Smart AIs Spot Lies and Opportunities

Deep Machinery of Prediction

It’s hard to make a smart AI believe falsehoods.

Some folks we’ve spoken to in the field put their hopes overtly in tricking the AI into believing a falsehood (e.g., by attempting to trick it into thinking it is in a simulation so that it will hesitate to kill us^*). Others invest their hopes in fooling the AI more subtly, e.g., when they suggest making an AI solve the AI alignment problem and hand us the solution, despite the fact that the AI would (by its own strange preferences) rather not.^† So it may be worth spelling out why it would be hard to make a smart AI believe falsehoods.

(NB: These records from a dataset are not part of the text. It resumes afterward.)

(** [typeof v] *)
Definition typeof (v : jsvalue number) : string :=
  match v with
  | VUndefined => "undefined"
  | VNull => "object"
  | VBoolean _ => "boolean"
  | VNumber _ => "number"
  | VString _ => "string"
  | VArray _ => "object"
  | VObject _ => "object"
  | VFunction _ => "function"
  | VSymbol _ => "symbol"
  end.

(** [v === undefined] *)
Definition is_undefined (v : jsvalue number) : bool :=
  match v with VUndefined => true | _ => false end.

(** [v === null] *)
Definition is_null (v : jsvalue number) : bool :=
  match v with VNull => true | _ => false end.

(** [v == null]: loose equality with [null] holds of [null] and
    [undefined] only. *)
Definition is_nullish (v : jsvalue number) : bool :=
  match v with VUndefined | VNull => true | _ => false end.

(** [Array.isArray(v)] *)
Definition isArray (v : jsvalue number) : bool :=
  match v with VArray _ => true | _ => false end.

(** The string a template literal makes of an array index. *)
Definition index_string (i : nat) : string :=
  NilEmpty.string_of_uint (Nat.to_uint i).

(** Own properties of an object, looked up by key. *)
Fixpoint lookup (key : string) (props : list (string * jsvalue number))
  : option (jsvalue number) :=
  match props with
  | [] => None
  | (k, v) :: rest => if k =? key then Some v else lookup key rest
  end.

(** The element of a sequence whose index, [i] for the head, is written
    [key]. *)
Fixpoint element {A : Type} (key : string) (items : list A) (i : nat) : option A :=
  match items with
  | [] => None
  | item :: rest =>
      if index_string i =? key then Some item else element key rest (S i)
  end.

(** The own properties of an object once it is given [v] as its own
    property under [key], the way [JSON.parse] or an object literal with a
    computed key does: a property it has is overwritten in place, a new one
    comes last. *)
Fixpoint write_property (props : list (string * jsvalue number)) (key : string)
  (v : jsvalue number) : list (string * jsvalue number) :=
  match props with
  | [] => [(key, v)]
  | (k, old) :: rest =>
      if k =? key then (k, v) :: rest else (k, old) :: write_property rest key v
  end.

(** [result[key] = v] on the own properties of an object born with
    [Object.prototype].  Under the key [__proto__] the assignment reaches
    the setter the object inherits and makes no own property; what the
    setter does to the prototype of the object is not part of the list. *)
Definition set_property (props : list (string * jsvalue number)) (key : string)
  (v : jsvalue number) : list (string * jsvalue number) :=
  if key =? "__proto__" then props else write_property props key v.

(** The built-in object a value is born with as its prototype; [null]
    and [undefined] have none. *)
Definition prototype_of (v : jsvalue number) : option builtin :=
  match v with
  | VUndefined | VNull => None
  | VBoolean _ => Some BooleanPrototype
  | VNumber _ => Some NumberPrototype
  | VString _ => Some StringPrototype
  | VArray _ => Some ArrayPrototype
  | VObject _ => Some ObjectPrototype
  | VFunction _ => Some FunctionPrototype
  | VSymbol _ => Some SymbolPrototype
  end.

Context `{Runtime number}.

(** The own property of [obj] under [key], if it has one.  An array owns
    its elements under their indices and its [length]; a string its code
    units and its [length]; a boolean, a number or a symbol owns nothing. *)
Definition own_property (obj : jsvalue number) (key : string)
  : option (jsvalue number) :=
  match obj with
  | VObject props => lookup key props
  | VFunction props => lookup key props
  | VArray items =>
      if key =? "length" then Some (VNumber (number_of_nat (List.length items)))
      else element key items 0
  | VString s =>
      if key =? "length"
      then Some (VNumber (number_of_nat (List.length (code_units s))))
      else match element key (code_units s) 0 with
           | Some unit => Some (VString unit)
           | None => None
           end
  | _ => None
  end.

(** [Object.prototype.hasOwnProperty.call(obj, key)], for an [obj] that
    is neither [null] nor [undefined] (on those the call throws). *)
Definition has_own_property (obj : jsvalue number) (key : string) : bool :=
  match own_property obj key with Some _ => true | None => false end.
Lemma navigate_failure_keeps_path_witness :
  (navigate_to_index 7 session = (Raise (ValueError "Invalid index."), session)
   /\ _current_path session = "/home/u")
  /\ (navigate_to_index 0 session
      = (Raise (NotADirectoryError "a.txt is not a directory."), session)
      /\ _current_path session = "/home/u").
Proof.
  split; (split; [reflexivity|]).
  - apply (proj1 (@navigate_failure_keeps_path Posix.node posix_OS session session 7
                    (ValueError "Invalid index.") eq_refl)).
  - apply (proj1 (@navigate_failure_keeps_path Posix.node posix_OS session session 0
                    (NotADirectoryError "a.txt is not a directory.") eq_refl)).
Defined.

(** ** The parent directory *)

Lemma length_seps n : String.length (posixpath.seps n) = n.
Proof. induction n; simpl; congruence. Qed.

Lemma rfind_sep_seps n : posixpath.rfind_sep (posixpath.seps (S n)) = Z.of_nat n.
Proof.
  induction n as [|n IH].
  - reflexivity.
  - change (posixpath.seps (S (S n))) with (String posixpath.sep (posixpath.seps (S n))).
    cbn [posixpath.rfind_sep]. rewrite IH.
    destruct (Z.leb_spec 0 (Z.of_nat n)); lia.
Qed.

Lemma substring_whole s : substring 0 (String.length s) s = s.
Proof. induction s; simpl; congruence. Qed.

Lemma dirname_seps n : posixpath.dirname (posixpath.seps n) = posixpath.seps n.
Proof.
  destruct n as [|n]; [reflexivity|].
  unfold posixpath.dirname, posixpath.slice_to.
  rewrite rfind_sep_seps.
  replace (Z.to_nat (Z.of_nat n + 1)) with (String.length (posixpath.seps (S n)))
    by (rewrite length_seps; lia).
  rewrite substring_whole, length_seps, String.eqb_refl.
  rewrite andb_false_r. reflexivity.
Qed.

Lemma dirname_no_sep p : posixpath.rfind_sep p = -1 -> posixpath.dirname p = "".
Proof.
  intros Hno. unfold posixpath.dirname, posixpath.slice_to. rewrite Hno.
  simpl. destruct p; reflexivity.
Qed.
(** C3.  With an image attached, when the endpoint answers a result
    other than success or the request fails, the submission writes no
    transaction record and opens no link, and an error notice is shown;
    when the form had passed validation that notice is the one about the
    upload, it comes last, and the form leaves the uploading state. *)
Theorem upload_failure_aborts (s : State) (w : World) (file : File) :
  selectedFile s = Some file ->
  upload_failed w ->
  let r := handleNotifyPayment w s in
  List.existsb is_push (Act.effects_of r) = false
  /\ List.existsb is_window_open (Act.effects_of r) = false
  /\ List.existsb is_error_notice (Act.effects_of r) = true
  /\ (amount_rejected (amountUSD s) = false ->
      reference_rejected (reference s) = false ->
      isUploading (Act.state_of r) = false
      /\ exists before,
           Act.effects_of r
           = before
             ++ [Notice error "Error subiendo imagen. Verifica tu conexión."]).
Proof.
  cbv zeta. intros Hfile F.
  destruct (amount_rejected (amountUSD s)
            || reference_rejected (reference s)) eqn:V.
  - rewrite (notify_rejected w s V). unfold Act.effects_of, Act.state_of.
    fields.
    destruct (amount_rejected (amountUSD s)), (reference_rejected (reference s));
      try discriminate;
      destruct (amount_input_mounted w), (reference_input_mounted w);
      cbn; repeat split; discriminate.
  - apply orb_false_elim in V as [Va Vr].
    pose proof (upload_none w (config s) file
                  (set_isUploading true
                     (set_errors {| amount_error := false;
                                    reference_error := false |} s)) F) as U.
    cbv zeta in U. revert U.
    unfold handleNotifyPayment, Act.bind, Act.get, Act.when, Act.modify,
      Act.ret, Act.state_of, Act.effects_of, Act.value_of.
    rewrite Va, Vr, Hfile. cbn [andb orb negb]. fields.
    destruct (uploadImageToDrive w (config s) file _) as [[v s1] e1].
    fields. intros (-> & P & O). cbn [truthy_str].
    unfold showToast, Act.bind, Act.modify, Act.emit. fields.
    rewrite !app_nil_l, !app_nil_r.
    rewrite !existsb_app, P, O. cbn.
    repeat split; try reflexivity.
    + apply orb_true_r.
    + eauto.
Qed.

Lemma upload_failure_aborts_witness :
  let s := state_after 0 [AmountChange "10"; ReferenceChange "1234";
                          FileSelect [receipt] "blob:1"] in
  selectedFile s = Some receipt
  /\ upload_failed world_upload_error
  /\ List.existsb is_push
       (Act.effects_of (handleNotifyPayment world_upload_error s)) = false.
Proof.
  cbv zeta.
  assert (F : upload_failed world_upload_error).
  { right. eexists. split; [reflexivity|]. cbn. discriminate. }
  split; [reflexivity|]. split; [exact F|].
  exact (proj1 (upload_failure_aborts
                  (state_after 0 [AmountChange "10"; ReferenceChange "1234";
                                  FileSelect [receipt] "blob:1"])
                  world_upload_error receipt eq_refl F)).
Defined.

(** ** A failed write does not stop the notification (C4) *)

(** The effects of a submission that passed validation and, with an image,
    the upload. *)
Lemma notify_accepted w s link :
  amount_rejected (amountUSD s) = false ->
  reference_rejected (reference s) = false ->
  image_settled w s link ->
  exists before,
    List.existsb is_error_notice before = false
    /\ List.existsb is_push before = false
    /\ List.existsb is_window_open before = false
    /\ Act.effects_of (handleNotifyPayment w s)
       = before
         ++ (if db_ready w
             then Push (payment_record w s link)
                  :: (if push_ok w then []
                      else [ConsoleError "Error saving payment record:"])
             else [])
         ++ [WindowOpen (notification_link w s link);
             Notice success "Abriendo WhatsApp..."].
Proof.
  intros Va Vr I. unfold image_settled in I.
  unfold notification_link, payment_record.
  handler. fields. rewrite Va, Vr. cbn [andb orb negb]. fields.
  destruct (selectedFile s) as [file|].
  - destruct I as (G & [content Rd] & Up & L).
    rewrite G, Rd, Up. fields. cbn [result url String.eqb Ascii.eqb Bool.eqb].
    fields. cbn [truthy_str]. rewrite L. cbn [negb from_option id]. fields.
    rewrite L.
    eexists [Fetch _ _].
    destruct (db_ready w), (push_ok w); cbn [negb]; fields;
      repeat split; reflexivity.
  - subst link. fields. exists [].
    destruct (db_ready w), (push_ok w); cbn [negb]; fields;
      repeat split; reflexivity.
Qed.

(** Whatever happens next, the error flags are those of the validation. *)
Lemma notify_errors w s :
  errors (Act.state_of (handleNotifyPayment w s))
  = {| amount_error := amount_rejected (amountUSD s);
       reference_error := reference_rejected (reference s) |}.
Proof.
  handler. fields. branches; reflexivity.
Qed.

(** C4.  When the form is valid and the image, if any, went up, a write
    to the transaction store that fails is logged and nothing more: the
    write is attempted, the error goes to the console, and then the link
    with the notification text is opened and the confirmation notice
    shown; no error notice is raised. *)
Theorem persistence_failure_does_not_abort (s : State) (w : World)
  (link : string) :
  parses_positive (amountUSD s) ->
  four_digits (reference s) ->
  image_settled w s link ->
  db_ready w = true ->
  push_ok w = false ->
  exists before,
    List.existsb is_error_notice before = false
    /\ List.existsb is_window_open before = false
    /\ Act.effects_of (handleNotifyPayment w s)
       = before
         ++ [Push (payment_record w s link);
             ConsoleError "Error saving payment record:";
             WindowOpen (notification_link w s link);
             Notice success "Abriendo WhatsApp..."].
Proof.
  intros Hp [Hl Hd] I Db Pf.
  destruct (notify_accepted w s link) as (before & N & _ & O & E).
  - apply amount_rejected_spec, Hp.
  - apply (reference_rejected_spec _ Hd). split; assumption.
  - exact I.
  - exists before. rewrite E, Db, Pf. auto.
Qed.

An additional reason to spell this out is that, for analogous reasons, it’s hard to make a smart AI that is bad at achieving its goals. For instance, any time that the human operators wish to change an AI’s goals, that makes the AI worse at achieving those goals. Making a smart AI that allows this is a bit like making a smart AI that believes the world is flat. A tendency to believe falsehoods is an injury to its prediction abilities, and a failure to defend its goals from modification is an injury to its steering abilities. Both sorts of injuries are difficult to maintain in a sufficiently smart AI. The case is a little more obvious when it comes to predictions, so we’ll start there.

Suppose you want to make an AI that believes the world is flat. While the AI is still young and immature, this might not be too hard. Perhaps you painstakingly create a dataset in which the shape of the Earth is discussed only by people who believe the Earth is flat, and then you train the AI to talk about the Earth as flat.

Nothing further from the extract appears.